The following are a few examples of destitute cases:

(1) Mrs. Anna T. Strojny, 2941 North Lowell Avenue, age 63. Has been active with the public all her life-disabled and unable to walk for 10 years due to arthritis. Has been in five hospitals since October 1953 (three hospitals at 2 months each and two hospitals at 6 weeks each). Blue Cross hospitalization did not cover the hospital or the doctor bills; has been paying them out for the past 5 years and all her savings are gone. Her husband's and her only income is social security (husband's $105, wife's 39.40, total $144.40). At the end of some months she does not have 25 cents for a loaf of bread, so her daughter must feed her until she gets the check on the 3d of the month. She is still under the doctor's care, who prescribes medication by phone because he will not come to the house and she is unable to go to the doctor, so she just suffers because she cannot afford anything else. Due to arthritis she had numerous electric treatments and whirlpool baths but nothing helped; now she is helpless and penniless waiting for the medicare bill to go through where she can turn for help.

She has been active all her life as a social worker in the community and has been a truant officer for the board of education for 20 years. She gave her health to the public and now is disabled possibly for the rest of her life. She says she has her own little five-room bungalow but she cannot take out a brick and eat it and if something goes wrong and repairs come up, that takes away the bread and butter from her mouth. She must lay away $33 per month for real estate tax and $15 to $20 per month for medicine.

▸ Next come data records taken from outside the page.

(** C4 does not hold as stated: [covariance_matrix] changes the exposure
    map it is given, and the constructor changes the caller's exposure map
    and mask. *)
Lemma mutation_counterexample :
  heap (covariance_matrix [Fin 1; Fin 1; Fin 1; Fin 1] (Fin 1) (Map 2%nat)
          ex_world).2 !! 2%nat
  ≠ heap ex_world !! 2%nat
  ∧ heap (Data_init ex_kwargs 1%nat false false (Fin 1) ex_world).2 !! 2%nat
    ≠ heap ex_world !! 2%nat
  ∧ heap (Data_init ex_kwargs 1%nat false false (Fin 1) ex_world).2 !! 3%nat
    ≠ heap ex_world !! 3%nat.
Proof.
  repeat split; intros H; apply (f_equal (fmap (map view))) in H;
    vm_compute in H; discriminate.
Qed.

(** C5 does not hold as stated: an exposure map with negative entries keeps
    negative entries after the clamp, and a variance below zero results. *)
Lemma covariance_matrix_negative_counterexample :
  npos (Fin 1)
  ∧ (map view ∘ entries) <$>
      (covariance_matrix [Fin 1; Fin 0] (Fin 1) (Map 5%nat) ex_world).1
    = Ok [VFin (-4); VFin 1]
  ∧ ¬ npos (of_Z (-4)).
Proof. vm_compute. repeat split. discriminate. Qed.

(** C6 at a 2 by 2 image and the index mask of [ex_world]. *)
Lemma compaction_round_trip_witness :
  grid_consistent ex_Data (heap ex_world)
  ∧ length (util_image2array [[Fin 1; of_Z 2]; [of_Z 3; of_Z 4]])
    = (_nx ex_Data * _ny ex_Data)%nat
  ∧ (∃ a, image2array ex_Data (heap ex_world)
            [[Fin 1; of_Z 2]; [of_Z 3; of_Z 4]] = Ok a
          ∧ (g ← array2image ex_Data (heap ex_world) a 1%nat;
             image2array ex_Data (heap ex_world) g) = Ok a)
  ∧ ∀ a, active_vector ex_Data (heap ex_world) a →
         (g ← array2image ex_Data (heap ex_world) a 1%nat;
          image2array ex_Data (heap ex_world) g) = Ok a.
Proof.
  assert (grid_consistent ex_Data (heap ex_world)) as Hgrid.
  { intros _. eexists. split; reflexivity. }
  split; [exact Hgrid|]. split; [reflexivity|].
  apply compaction_round_trip; [exact Hgrid|reflexivity].
Defined.

Example compaction_example :
  image2array ex_Data (heap ex_world) [[Fin 1; of_Z 2]; [of_Z 3; of_Z 4]]
  = Ok [Fin 1; of_Z 3; of_Z 4]
  ∧ rmap (map (map view))
      (array2image ex_Data (heap ex_world) [Fin 1; of_Z 3; of_Z 4] 1%nat)
    = Ok [[VFin 1; VFin 0]; [VFin 3; VFin 4]].
Proof. vm_compute. repeat split. Qed.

She made over 12,000 people of Chicago citizens of the United States. In March of 1950 she was recognized and awarded with a scroll by the Congress of the United States for Americanization work, signed by both Senators of Illinois and five Congressmen and, although confined to a walker, she still helps out people who come to her home. Being a born organizer she now organized the Polish-American Senior Citizens' Council of Chicago. If she could get help toward improving her health, she could do more.

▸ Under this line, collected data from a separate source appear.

(** What [search] returns for a pattern whose groups are in order. *)
Lemma search_ok r line m :
  groups_ok cap_shape r -> Re.search r line = Some m -> match_ok r m.
Proof.
  intros Hok H. unfold search in H.
  destruct (search_l r _) as [[c rest]|] eqn:E; [|discriminate].
  simpl in H. inversion H. subst m.
  destruct (search_l_sound cap_shape _ _ _ _ Hok E) as [C M].
  split; [reflexivity|]. split; assumption.
Qed.

Lemma finditer_ok r s :
  groups_ok cap_shape r -> Forall (match_ok r) (Re.finditer r s).
Proof.
  intros Hok. unfold finditer. apply List.Forall_map.
  eapply List.Forall_impl; [|apply (finditer_l_sound cap_shape); exact Hok].
  intros c [C M]. split; [reflexivity|]. split; assumption.
Qed.

End ReFacts.

(* ================================================================== *)
(** ** Reading a match object *)

Section Readers.

Import Re NWNCombatTracker.

Lemma lookup_cap_ok P c g w :
  caps_ok P c -> lookup_cap g c = Some w -> P g w.
Proof.
  induction c as [|[g' w'] c IH]; simpl; intros C H; [discriminate|].
  inversion C as [|? ? Hx Hc]; subst. simpl in Hx.
  destruct (String.eqb g g') eqn:E.
  - apply String.eqb_eq in E. inversion H. subst. exact Hx.
  - apply IH; assumption.
Qed.

Lemma mandatory_present (l : list string) (c : caps) g :
  Forall (fun g => lookup_cap g c <> None) l ->
  existsb (String.eqb g) l = true -> lookup_cap g c <> None.
Proof.
  intros F H. apply existsb_exists in H. destruct H as (x & Hin & E).
  apply String.eqb_eq in E. subst x.
  rewrite List.Forall_forall in F. apply F, Hin.
Qed.

Variables (r : re) (m : rmatch).
Hypothesis MO : match_ok r m.

Lemma group_any g :
  existsb (String.eqb g) (names r) = true ->
  exists o, group m g = Ok o /\ forall w, o = Some w -> cap_shape g w.
Proof.
  intros Hn. destruct MO as (N & C & M). unfold group, has_group.
  rewrite N, Hn. eexists. split; [reflexivity|].
  intros w Hw. eapply lookup_cap_ok; eassumption.
Qed.

Lemma group_present g :
  existsb (String.eqb g) (names r) = true ->
  existsb (String.eqb g) (mandatory r) = true ->
  exists w, group m g = Ok (Some w) /\ cap_shape g w.
Proof.
  intros Hn Hm. destruct MO as (N & C & M).
  pose proof (mandatory_present _ _ _ M Hm) as Hp.
  unfold group, has_group. rewrite N, Hn.
  destruct (lookup_cap g (m_caps m)) as [w|] eqn:E; [|congruence].
  exists w. split; [reflexivity|]. eapply lookup_cap_ok; eassumption.
Qed.

Lemma group_str_ok g :
  existsb (String.eqb g) (names r) = true ->
  existsb (String.eqb g) (mandatory r) = true ->
  exists w, group_str m g = Ok w.
Proof.
  intros Hn Hm. destruct (group_present g Hn Hm) as (w & E & _).
  unfold group_str. rewrite E. simpl. eauto.
Qed.

Lemma group_int_ok g :
  existsb (String.eqb g) (names r) = true ->
  existsb (String.eqb g) (mandatory r) = true ->
  numeric_group g = true ->
  exists n, group_int m g = Ok n.
Proof.
  intros Hn Hm Hg. destruct (group_present g Hn Hm) as (w & E & S).
  unfold group_int. rewrite E. simpl. unfold cap_shape in S.
  rewrite Hg in S. exact S.
Qed.

Lemma group_int_if_ok g :
  existsb (String.eqb g) (names r) = true ->
  numeric_group g = true ->
  exists o v, group m g = Ok o /\ int_if o = Ok v.
Proof.
  intros Hn Hg. destruct (group_any g Hn) as (o & E & S).
  exists o. destruct o as [w|]; simpl.
  - specialize (S w eq_refl). unfold cap_shape in S. rewrite Hg in S.
    destruct S as [n Hn']. destruct (Py.truthy w).
    + rewrite Hn'. simpl. eauto.
    + eauto.
  - eauto.
Qed.

End Readers.

(* ================================================================== *)
(** ** [parse_line] returns normally *)

Section Totality.

Import Re NWNCombatTracker.

Lemma update_ok now now' bonus ab :
  exists ab', AttackBonus.update now now' bonus ab = Ok ab'.
Proof. destruct (update_spec now now' bonus ab) as (ab' & E & _). eauto. Qed.


Lemma read_attack_ok r m :
  match_ok r m ->
  existsb (String.eqb "attacker") (mandatory r) = true ->
  existsb (String.eqb "target") (mandatory r) = true ->
  forallb (fun g => existsb (String.eqb g) (names r))
    ["attacker"; "target"; "roll"; "bonus"; "total"]%string = true ->
  exists a, read_attack m = Ok a.
Proof.
  intros MO Ma Mt Hn. simpl in Hn.
  repeat (apply andb_prop in Hn; destruct Hn as [? Hn]).
  unfold read_attack.
  destruct (group_str_ok r m MO "attacker") as [a ->]; try assumption.
  destruct (group_str_ok r m MO "target") as [tg ->]; try assumption.
  simpl rbind.
  assert (Ho : exists oc,
             (if has_group "outcome" m
              then let! o := group m "outcome" in
                   Ok match o with
                      | Some w => if Py.truthy w then w else ""%string
                      | None => ""%string
                      end
              else Ok ""%string) = Ok oc).
  { unfold group. destruct (has_group "outcome" m); simpl; eauto. }
  destruct Ho as [oc ->]. simpl rbind.
  destruct (group_int_if_ok r m MO "roll") as (o1 & v1 & -> & E1);
    try assumption; try reflexivity.
  destruct (group_int_if_ok r m MO "bonus") as (o2 & v2 & -> & E2);
    try assumption; try reflexivity.
  destruct (group_int_if_ok r m MO "total") as (o3 & v3 & -> & E3);
    try assumption; try reflexivity.
  simpl rbind. rewrite E1, E2, E3. simpl. eauto.
Qed.

Lemma find_attack_ok line :
  exists om conceal pending,
    find_attack line = Ok (om, conceal, pending)
    /\ forall m, om = Some m -> attack_match_ok m.
Proof.
  unfold find_attack.
  destruct (search pat_attack_conceal line) as [m|] eqn:S1.
  - pose proof (search_ok _ _ _ groups_ok_attack_conceal S1) as MO.
    destruct (group_int_ok _ m MO "conceal") as [c ->]; try reflexivity.
    simpl. do 3 eexists. split; [reflexivity|].
    intros m' E. inversion E. subst. left. exact MO.
  - destruct (search pat_attack_conceal_pending line) as [m|] eqn:S2.
    + pose proof (search_ok _ _ _ groups_ok_attack_conceal_pending S2) as MO.
      destruct (group_int_ok _ m MO "conceal") as [c ->]; try reflexivity.
      simpl. do 3 eexists. split; [reflexivity|].
      intros m' E. inversion E. subst. right. left. exact MO.
    + do 3 eexists. split; [reflexivity|].
      intros m' E.
      pose proof (search_ok _ _ _ groups_ok_attack E) as MO.
      right. right. exact MO.
Qed.

Lemma attack_match_read m : attack_match_ok m -> exists a, read_attack m = Ok a.
Proof.
  intros [MO | [MO | MO]]; eapply read_attack_ok; try exact MO; reflexivity.
Qed.

Lemma player_attack_ok now a conceal pending self :
  exists self', player_attack now a conceal pending self = Ok self'.
Proof.
  unfold player_attack.
  destruct (bonus a) as [b|].
  - match goal with
    | |- context [AttackBonus.update ?n ?n' ?b ?ab] =>
        destruct (update_ok n n' b ab) as [ab' ->]
    end.
    simpl rbind.
    repeat match goal with
           | |- context [if ?x then _ else _] => destruct x
           | |- context [match ?x with _ => _ end] => destruct x
           end; eauto.
  - simpl rbind.
    repeat match goal with
           | |- context [if ?x then _ else _] => destruct x
           | |- context [match ?x with _ => _ end] => destruct x
           end; eauto.
Qed.

Lemma parse_attack_ok now m conceal pending self :
  attack_match_ok m ->
  exists self', parse_attack now m conceal pending self = Ok self'.
Proof.
  intros MO. unfold parse_attack.
  destruct (attack_match_read m MO) as [a ->]. simpl rbind.
  destruct (_ && _); [apply player_attack_ok|].
  destruct (_ && _); eauto.
Qed.

Lemma parse_conceal_miss_ok now line self :
  exists self', parse_conceal_miss now line self = Ok self'.
Proof.
  unfold parse_conceal_miss.
  destruct (search pat_conceal_miss line) as [m|] eqn:S; [|eauto].
  pose proof (search_ok _ _ _ groups_ok_conceal_miss S) as MO.
  destruct (group_str_ok _ m MO "attacker") as [a ->]; try reflexivity.
  destruct (group_str_ok _ m MO "target") as [tg ->]; try reflexivity.
  destruct (group_int_ok _ m MO "conceal") as [c ->]; try reflexivity.
  simpl rbind. destruct (_ && _); eauto.
Qed.

Lemma attack_step_ok now line self :
  exists self', attack_step now line self = Ok self'.
Proof.
  unfold attack_step.
  destruct (find_attack_ok line) as (om & conceal & pending & -> & H).
  simpl rbind. destruct om as [m|].
  - apply parse_attack_ok, H. reflexivity.
  - apply parse_conceal_miss_ok.
Qed.

Lemma parse_save_ok now line self :
  exists self', parse_save now line self = Ok self'.
Proof.
  unfold parse_save.
  destruct (search pat_save line) as [m|] eqn:S; [|eauto].
  pose proof (search_ok _ _ _ groups_ok_save S) as MO.
  destruct (group_str_ok _ m MO "target") as [tg ->]; try reflexivity.
  destruct (group_str_ok _ m MO "save_type") as [st ->]; try reflexivity.
  destruct (group_int_ok _ m MO "bonus") as [b ->]; try reflexivity.
  simpl rbind. destruct (_matches_target self _); [|eauto].
  destruct (target_saves _); eauto.
Qed.

Lemma mapM_ok {A B} (f : A -> result B) (P : A -> Prop) l :
  (forall x, P x -> exists y, f x = Ok y) -> Forall P l ->
  exists ys, mapM f l = Ok ys.
Proof.
  intros Hf. induction 1 as [|x l Hx Hl [ys IH]]; simpl.
  - eauto.
  - destruct (Hf x Hx) as [y ->]. simpl. rewrite IH. simpl. eauto.
Qed.

Lemma damage_components_ok breakdown :
  exists comps, damage_components breakdown = Ok comps.
Proof.
  unfold damage_components.
  eapply mapM_ok; [|apply (finditer_ok pat_damage_type), groups_ok_damage_type].
  intros m MO. simpl in MO.
  destruct (group_int_ok _ m MO "1") as [n ->]; try reflexivity.
  destruct (group_str_ok _ m MO "2") as [ty ->]; try reflexivity.
  simpl. eauto.
Qed.

Lemma single_type_ok breakdown : exists o, single_type breakdown = Ok o.
Proof.
  unfold single_type. destruct breakdown as [bd|]; [|eauto].
  destruct (Py.truthy bd); [|eauto].
  destruct (damage_components_ok bd) as [comps ->]. simpl rbind.
  destruct (List.filter _ comps) as [|x [|y l]]; simpl; eauto.
Qed.

Lemma dict_add_ok k amount (d : gmap string Z) :
  exists d', dict_add k amount d = Ok d'.
Proof.
  unfold dict_add. destruct (d !! k) as [v|] eqn:E.
  - rewrite E. eauto.
  - rewrite lookup_insert_eq. eauto.
Qed.

Lemma dict_append_ok k x (d : gmap string (list Z)) :
  exists d', dict_append k x d = Ok d'.
Proof.
  unfold dict_append. destruct (d !! k) as [v|] eqn:E.
  - rewrite E. eauto.
  - rewrite lookup_insert_eq. eauto.
Qed.

Lemma append_all_ok l : forall d, exists d', append_all l d = Ok d'.
Proof.
  induction l as [|[ty n] l IH]; intros d; simpl; [eauto|].
  destruct (dict_append_ok ty n d) as [d1 ->]. simpl. apply IH.
Qed.

Lemma damage_dealt_by_player_ok now tg amount breakdown self :
  exists self', damage_dealt_by_player now tg amount breakdown self = Ok self'.
Proof.
  unfold damage_dealt_by_player.
  destruct (single_type_ok breakdown) as [o ->]. simpl rbind.
  destruct o as [[dtype damount]|].
  - destruct (last_attack_was_player _).
    + match goal with
      | |- context [dict_add ?k ?a ?d] =>
          destruct (dict_add_ok k a d) as [d' ->]
      end. simpl. eauto.
    + match goal with
      | |- context [dict_add ?k ?a ?d] =>
          destruct (dict_add_ok k a d) as [d' ->]
      end. simpl. eauto.
  - destruct (last_player_hit_was_crit _); eauto.
Qed.

Lemma damage_taken_by_player_ok now att amount breakdown self :
  exists self', damage_taken_by_player now att amount breakdown self = Ok self'.
Proof.
  unfold damage_taken_by_player. destruct breakdown as [bd|]; [|eauto].
  destruct (Py.truthy bd); [|eauto].
  destruct (damage_components_ok bd) as [comps ->]. simpl rbind.
  match goal with
  | |- context [append_all ?l ?d] => destruct (append_all_ok l d) as [d' ->]
  end. simpl. eauto.
Qed.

(2) Mrs. Florence Kulibaba, 2038 North Stave Street, age 65. Has been in hospitals five times in 1952, 1954, 1956, 1959, and 1961. Blue Cross insurance does not cover all the bills; therefore, she used up all her savings and is now penniless and is living on social security at $82 per month. Her medicine costs her $15 to $20 monthly. She is still under doctor's care and should go to the hospital again but cannot afford it. She lives with her daughter who helps her out, and is waiting for medicare bill to pass to help her health.

(3) Mrs. Mary Witt, 1107 North California Avenue, Chicago, age 80. Has been active all her life until 1953 when she entered the hospital for an operation and remained 6 months. She has been ill ever since (10 years) and now has ulcerated legs because of which she attends the clinic every week for 10 years. It is miserable when she is unable to walk or to get on the bus, yet cannot afford a cab. She receives $79 old-age pension, $40 social security, total $110 per month. Pays $65 rent, $17 gas and electric, which leaves her $48 monthly to live on and all other incidentals including medicine. Friends who know of her plight bring food and clothing.

(4) Mr. and Mrs. Casimir and Henryka Patla, 900 North Wolcott Street, Chicago, Ill., ages 76 and 74. Mr. Patla has been in the hospital two times, in the fall of 1955 and again in the spring of 1956. Since then he is under doctor's care and attends the clinic to this day. Wife, Henryka, was also in the hospital two times and is still under doctor's care. All their savings are gone and at present they are living on social security and no other income. Mr. Patla receives $105 per month and Mrs. Patla $82, total $187. Their five-room rent amounts to $65 per month, medicine $30 monthly, gas and electric $13, while the remainder is used for food. If unforeseen expenses occur, there is a shortage of food.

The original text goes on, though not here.